With the records as your source, report how many lines contain "split". Add no other words.

[Saved entries]

=== Begin Enclosure ===

Lemma stage_loop_run n z y r z' x' :
  staged z + Z.of_nat n <= samples_per_batch (z_output z) -> stage_loop n z (y_x y) = Some (r, z', x') ->
  exists out, rtc zs (Zsys z y) (Zsys z' (Run x' (y_la y) (y_pc y) (y_acc y) (y_out y ++ out))) /\
    z_output z' = z_output z /\ (r = None -> staged z' = staged z + Z.of_nat n).
Proof.
  revert z y. induction n as [|n IH]; intros z y Hn Hl; cbn [stage_loop] in Hl.
  { simplify_eq. exists []. rewrite app_nil_r. destruct y. split; [done|]. split; [done|]. intros _. lia. }
  destruct (stage_one z (y_x y)) as [[[[st rd] z1] x1]|] eqn:E; cbn [mbind option_bind] in Hl; [|done].
  pose proof (ZStage output limits z y st rd z1 x1 ltac:(lia) E) as H1. assert (Hz : z_output z1 = z_output z /\ (st = None -> staged z1 = staged z + 1)).
  { unfold stage_one in E. destruct (prefetcher_pop_ready _) as [[[rd0|] x2]|]; cbn [mbind option_bind] in E; [| |done]; [|by simplify_eq].
    destruct (rd_result rd0); simplify_eq; split; try done. intros _. unfold staged. cbn. rewrite length_app. cbn. lia. }
  destruct Hz as [Ho Hc]. destruct st as [st|]; [simplify_eq; eexists; split; [by apply rtc_once|done]|]. specialize (Hc eq_refl).
  destruct (IH z1 (Run x1 (y_la y) (y_pc y) (y_acc y) (y_out y ++ option_list rd))) as (out & Hr & Ho' & Hc'); [rewrite Ho; lia|exact Hl|].
  exists (option_list rd ++ out). cbn in Hr. rewrite <-app_assoc in Hr. split; [by eapply rtc_l|]. split; [congruence|]. intros Hr'. rewrite (Hc' Hr'). lia.
Qed.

=== End Enclosure ===

**Your solution:**
4